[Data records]
---
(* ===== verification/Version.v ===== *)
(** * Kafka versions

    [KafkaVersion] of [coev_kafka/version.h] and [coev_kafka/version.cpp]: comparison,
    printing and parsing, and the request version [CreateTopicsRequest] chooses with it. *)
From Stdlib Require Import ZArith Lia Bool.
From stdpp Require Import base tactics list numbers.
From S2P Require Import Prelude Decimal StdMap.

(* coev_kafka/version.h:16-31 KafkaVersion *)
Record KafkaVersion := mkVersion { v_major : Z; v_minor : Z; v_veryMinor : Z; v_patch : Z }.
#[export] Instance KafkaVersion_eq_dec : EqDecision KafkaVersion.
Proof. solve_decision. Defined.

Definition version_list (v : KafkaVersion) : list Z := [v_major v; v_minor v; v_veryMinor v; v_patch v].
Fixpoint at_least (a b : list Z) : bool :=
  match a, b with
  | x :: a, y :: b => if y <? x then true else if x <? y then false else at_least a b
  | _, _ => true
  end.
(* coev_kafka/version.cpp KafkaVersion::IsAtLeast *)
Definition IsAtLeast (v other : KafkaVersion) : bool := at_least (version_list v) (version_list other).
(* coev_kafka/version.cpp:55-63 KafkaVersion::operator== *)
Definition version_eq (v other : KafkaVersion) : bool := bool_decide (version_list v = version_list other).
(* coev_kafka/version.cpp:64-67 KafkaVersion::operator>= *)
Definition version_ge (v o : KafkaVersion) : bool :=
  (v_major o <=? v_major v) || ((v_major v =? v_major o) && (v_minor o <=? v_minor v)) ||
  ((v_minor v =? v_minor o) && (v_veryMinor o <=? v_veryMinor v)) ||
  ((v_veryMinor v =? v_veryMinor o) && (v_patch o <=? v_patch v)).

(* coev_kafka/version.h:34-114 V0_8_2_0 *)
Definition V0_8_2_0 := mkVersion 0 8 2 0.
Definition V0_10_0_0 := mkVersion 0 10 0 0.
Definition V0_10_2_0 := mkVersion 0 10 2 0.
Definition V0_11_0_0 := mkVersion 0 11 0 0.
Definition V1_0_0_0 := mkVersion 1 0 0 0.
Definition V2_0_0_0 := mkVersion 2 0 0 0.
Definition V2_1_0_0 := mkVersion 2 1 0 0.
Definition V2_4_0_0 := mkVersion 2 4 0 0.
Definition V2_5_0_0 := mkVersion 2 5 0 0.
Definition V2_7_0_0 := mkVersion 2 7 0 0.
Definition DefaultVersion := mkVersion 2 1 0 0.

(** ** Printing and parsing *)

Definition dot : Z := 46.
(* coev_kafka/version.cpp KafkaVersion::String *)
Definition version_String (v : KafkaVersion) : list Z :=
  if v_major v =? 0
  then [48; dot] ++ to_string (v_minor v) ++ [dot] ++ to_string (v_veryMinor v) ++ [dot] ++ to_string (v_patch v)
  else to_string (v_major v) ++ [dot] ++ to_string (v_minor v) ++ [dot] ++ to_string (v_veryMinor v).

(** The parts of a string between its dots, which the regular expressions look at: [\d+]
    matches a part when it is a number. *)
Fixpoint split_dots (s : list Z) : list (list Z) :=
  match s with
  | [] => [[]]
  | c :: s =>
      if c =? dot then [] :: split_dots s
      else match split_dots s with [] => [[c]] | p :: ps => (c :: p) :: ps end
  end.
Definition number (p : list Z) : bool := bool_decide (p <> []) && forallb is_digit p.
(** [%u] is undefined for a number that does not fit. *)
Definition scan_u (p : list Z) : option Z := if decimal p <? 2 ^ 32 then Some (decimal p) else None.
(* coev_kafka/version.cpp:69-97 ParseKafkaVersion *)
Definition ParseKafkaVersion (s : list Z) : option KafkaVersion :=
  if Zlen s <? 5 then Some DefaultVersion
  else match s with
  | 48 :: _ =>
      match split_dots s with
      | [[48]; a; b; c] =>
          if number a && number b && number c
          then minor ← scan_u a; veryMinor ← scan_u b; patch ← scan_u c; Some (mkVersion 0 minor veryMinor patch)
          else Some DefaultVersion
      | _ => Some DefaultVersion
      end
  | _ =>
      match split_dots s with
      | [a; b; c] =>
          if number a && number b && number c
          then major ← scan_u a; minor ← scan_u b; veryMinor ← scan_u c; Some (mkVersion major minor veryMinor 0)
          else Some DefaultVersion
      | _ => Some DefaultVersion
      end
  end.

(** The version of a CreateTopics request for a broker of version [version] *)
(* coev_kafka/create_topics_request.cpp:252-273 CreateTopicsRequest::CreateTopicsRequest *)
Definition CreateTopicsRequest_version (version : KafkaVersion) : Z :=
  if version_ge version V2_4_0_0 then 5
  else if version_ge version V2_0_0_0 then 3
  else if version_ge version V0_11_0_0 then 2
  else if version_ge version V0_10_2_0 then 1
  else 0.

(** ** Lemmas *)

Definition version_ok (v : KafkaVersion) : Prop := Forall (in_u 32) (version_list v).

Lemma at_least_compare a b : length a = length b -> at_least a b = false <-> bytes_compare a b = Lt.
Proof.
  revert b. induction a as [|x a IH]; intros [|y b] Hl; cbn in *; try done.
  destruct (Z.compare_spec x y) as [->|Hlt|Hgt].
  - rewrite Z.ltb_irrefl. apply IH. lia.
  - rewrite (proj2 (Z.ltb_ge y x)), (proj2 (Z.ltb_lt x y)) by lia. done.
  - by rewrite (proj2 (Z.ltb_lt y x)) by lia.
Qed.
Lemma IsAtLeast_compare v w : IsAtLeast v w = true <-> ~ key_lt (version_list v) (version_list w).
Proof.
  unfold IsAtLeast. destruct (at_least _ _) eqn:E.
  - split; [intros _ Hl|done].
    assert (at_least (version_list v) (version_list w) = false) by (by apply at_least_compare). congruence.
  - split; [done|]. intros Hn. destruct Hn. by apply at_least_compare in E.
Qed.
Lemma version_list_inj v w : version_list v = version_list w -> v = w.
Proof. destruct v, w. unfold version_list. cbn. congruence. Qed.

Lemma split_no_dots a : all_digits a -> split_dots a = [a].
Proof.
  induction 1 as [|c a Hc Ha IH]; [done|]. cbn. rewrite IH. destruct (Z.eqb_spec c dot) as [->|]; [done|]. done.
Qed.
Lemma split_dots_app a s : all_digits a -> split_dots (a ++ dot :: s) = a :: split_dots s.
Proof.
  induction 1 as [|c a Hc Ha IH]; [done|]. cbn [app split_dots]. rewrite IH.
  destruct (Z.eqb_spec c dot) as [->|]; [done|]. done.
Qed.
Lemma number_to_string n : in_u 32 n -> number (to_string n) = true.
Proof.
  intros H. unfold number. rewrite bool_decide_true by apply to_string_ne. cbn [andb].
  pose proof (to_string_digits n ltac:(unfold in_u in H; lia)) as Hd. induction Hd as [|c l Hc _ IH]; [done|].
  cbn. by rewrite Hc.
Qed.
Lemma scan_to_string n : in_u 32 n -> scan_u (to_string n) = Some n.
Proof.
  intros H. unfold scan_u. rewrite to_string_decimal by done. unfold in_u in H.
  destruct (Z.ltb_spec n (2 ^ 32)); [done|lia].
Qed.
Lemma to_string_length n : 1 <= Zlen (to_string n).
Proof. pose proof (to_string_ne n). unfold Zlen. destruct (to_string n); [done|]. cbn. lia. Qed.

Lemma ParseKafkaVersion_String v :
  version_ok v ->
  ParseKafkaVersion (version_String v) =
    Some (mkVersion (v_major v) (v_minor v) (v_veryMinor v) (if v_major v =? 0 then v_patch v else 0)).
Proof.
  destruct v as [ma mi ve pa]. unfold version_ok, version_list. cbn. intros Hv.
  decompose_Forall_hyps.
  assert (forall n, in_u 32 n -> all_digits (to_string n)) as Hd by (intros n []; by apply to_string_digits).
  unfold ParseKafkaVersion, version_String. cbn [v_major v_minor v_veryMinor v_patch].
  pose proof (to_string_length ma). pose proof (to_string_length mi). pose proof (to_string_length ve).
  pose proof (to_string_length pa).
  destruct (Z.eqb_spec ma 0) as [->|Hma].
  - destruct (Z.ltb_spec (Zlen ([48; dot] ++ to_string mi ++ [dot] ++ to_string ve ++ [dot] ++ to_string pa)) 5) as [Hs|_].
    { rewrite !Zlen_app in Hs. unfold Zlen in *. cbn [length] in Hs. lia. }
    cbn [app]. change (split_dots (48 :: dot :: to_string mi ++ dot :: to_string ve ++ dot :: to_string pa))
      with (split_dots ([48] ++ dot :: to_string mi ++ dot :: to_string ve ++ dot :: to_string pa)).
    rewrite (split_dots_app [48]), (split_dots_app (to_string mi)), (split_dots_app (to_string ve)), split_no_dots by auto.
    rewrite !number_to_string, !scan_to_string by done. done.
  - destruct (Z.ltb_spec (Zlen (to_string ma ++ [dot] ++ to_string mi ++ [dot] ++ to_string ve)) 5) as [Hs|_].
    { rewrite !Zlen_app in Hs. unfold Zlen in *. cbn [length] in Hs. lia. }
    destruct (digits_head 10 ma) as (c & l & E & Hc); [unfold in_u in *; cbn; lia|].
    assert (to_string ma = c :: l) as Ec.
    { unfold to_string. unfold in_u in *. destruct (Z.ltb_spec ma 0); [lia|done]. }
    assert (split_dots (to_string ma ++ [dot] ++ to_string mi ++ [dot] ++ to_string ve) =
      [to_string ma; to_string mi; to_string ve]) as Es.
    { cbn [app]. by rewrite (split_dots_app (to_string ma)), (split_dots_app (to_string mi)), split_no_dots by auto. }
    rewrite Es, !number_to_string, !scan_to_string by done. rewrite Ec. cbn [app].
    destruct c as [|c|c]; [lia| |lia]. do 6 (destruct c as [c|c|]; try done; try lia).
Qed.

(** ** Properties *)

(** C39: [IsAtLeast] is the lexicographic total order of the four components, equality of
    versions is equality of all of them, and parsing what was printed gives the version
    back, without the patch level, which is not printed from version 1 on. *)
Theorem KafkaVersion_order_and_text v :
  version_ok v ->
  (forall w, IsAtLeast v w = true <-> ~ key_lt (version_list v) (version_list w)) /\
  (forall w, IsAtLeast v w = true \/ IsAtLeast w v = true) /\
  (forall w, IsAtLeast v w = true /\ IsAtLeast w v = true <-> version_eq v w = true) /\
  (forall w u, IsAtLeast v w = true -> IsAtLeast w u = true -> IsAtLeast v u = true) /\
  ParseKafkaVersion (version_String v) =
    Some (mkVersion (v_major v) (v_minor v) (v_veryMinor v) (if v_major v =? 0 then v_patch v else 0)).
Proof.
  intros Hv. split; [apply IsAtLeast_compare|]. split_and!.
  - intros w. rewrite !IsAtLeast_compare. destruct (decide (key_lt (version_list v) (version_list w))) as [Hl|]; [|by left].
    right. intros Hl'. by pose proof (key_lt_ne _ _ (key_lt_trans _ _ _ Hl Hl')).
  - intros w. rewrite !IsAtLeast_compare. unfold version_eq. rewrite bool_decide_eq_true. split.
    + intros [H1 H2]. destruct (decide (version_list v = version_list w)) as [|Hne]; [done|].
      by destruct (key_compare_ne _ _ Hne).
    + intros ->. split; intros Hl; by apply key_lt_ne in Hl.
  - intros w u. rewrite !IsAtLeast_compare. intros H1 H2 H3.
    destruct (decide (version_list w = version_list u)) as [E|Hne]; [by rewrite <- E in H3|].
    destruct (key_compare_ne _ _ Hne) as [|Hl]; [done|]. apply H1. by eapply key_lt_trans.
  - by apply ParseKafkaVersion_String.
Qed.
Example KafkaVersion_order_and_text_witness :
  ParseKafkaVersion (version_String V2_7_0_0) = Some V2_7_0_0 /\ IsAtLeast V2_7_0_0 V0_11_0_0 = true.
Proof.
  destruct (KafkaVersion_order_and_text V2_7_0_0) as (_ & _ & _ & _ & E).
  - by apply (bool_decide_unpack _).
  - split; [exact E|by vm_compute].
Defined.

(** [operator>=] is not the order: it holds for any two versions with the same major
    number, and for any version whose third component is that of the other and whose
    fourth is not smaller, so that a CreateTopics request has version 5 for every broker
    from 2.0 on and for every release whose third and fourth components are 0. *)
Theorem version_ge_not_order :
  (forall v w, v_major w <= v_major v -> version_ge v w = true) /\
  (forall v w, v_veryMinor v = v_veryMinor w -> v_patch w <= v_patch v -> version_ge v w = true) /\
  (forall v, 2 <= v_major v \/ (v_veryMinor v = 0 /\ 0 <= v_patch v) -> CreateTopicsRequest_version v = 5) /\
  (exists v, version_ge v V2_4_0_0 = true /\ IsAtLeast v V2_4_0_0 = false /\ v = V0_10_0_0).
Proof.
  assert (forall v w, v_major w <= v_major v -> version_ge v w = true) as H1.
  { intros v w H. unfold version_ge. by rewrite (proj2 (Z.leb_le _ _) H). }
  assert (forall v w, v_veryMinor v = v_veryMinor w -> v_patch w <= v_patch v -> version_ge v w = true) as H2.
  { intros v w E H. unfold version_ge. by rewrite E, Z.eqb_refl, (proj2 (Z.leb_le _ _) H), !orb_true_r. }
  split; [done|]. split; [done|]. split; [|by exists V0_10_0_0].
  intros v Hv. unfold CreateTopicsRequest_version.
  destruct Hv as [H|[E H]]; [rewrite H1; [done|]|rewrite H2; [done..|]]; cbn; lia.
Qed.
---
Work task: From the data above, return every line from the line that has "rewrite Es, !number_to_string, !scan_to_string" up to and including the line that has "- intros w u.", exactly.

Result of this exercise:
    rewrite Es, !number_to_string, !scan_to_string by done. rewrite Ec. cbn [app].
    destruct c as [|c|c]; [lia| |lia]. do 6 (destruct c as [c|c|]; try done; try lia).
Qed.

(** ** Properties *)

(** C39: [IsAtLeast] is the lexicographic total order of the four components, equality of
    versions is equality of all of them, and parsing what was printed gives the version
    back, without the patch level, which is not printed from version 1 on. *)
Theorem KafkaVersion_order_and_text v :
  version_ok v ->
  (forall w, IsAtLeast v w = true <-> ~ key_lt (version_list v) (version_list w)) /\
  (forall w, IsAtLeast v w = true \/ IsAtLeast w v = true) /\
  (forall w, IsAtLeast v w = true /\ IsAtLeast w v = true <-> version_eq v w = true) /\
  (forall w u, IsAtLeast v w = true -> IsAtLeast w u = true -> IsAtLeast v u = true) /\
  ParseKafkaVersion (version_String v) =
    Some (mkVersion (v_major v) (v_minor v) (v_veryMinor v) (if v_major v =? 0 then v_patch v else 0)).
Proof.
  intros Hv. split; [apply IsAtLeast_compare|]. split_and!.
  - intros w. rewrite !IsAtLeast_compare. destruct (decide (key_lt (version_list v) (version_list w))) as [Hl|]; [|by left].
    right. intros Hl'. by pose proof (key_lt_ne _ _ (key_lt_trans _ _ _ Hl Hl')).
  - intros w. rewrite !IsAtLeast_compare. unfold version_eq. rewrite bool_decide_eq_true. split.
    + intros [H1 H2]. destruct (decide (version_list v = version_list w)) as [|Hne]; [done|].
      by destruct (key_compare_ne _ _ Hne).
    + intros ->. split; intros Hl; by apply key_lt_ne in Hl.
  - intros w u. rewrite !IsAtLeast_compare. intros H1 H2 H3.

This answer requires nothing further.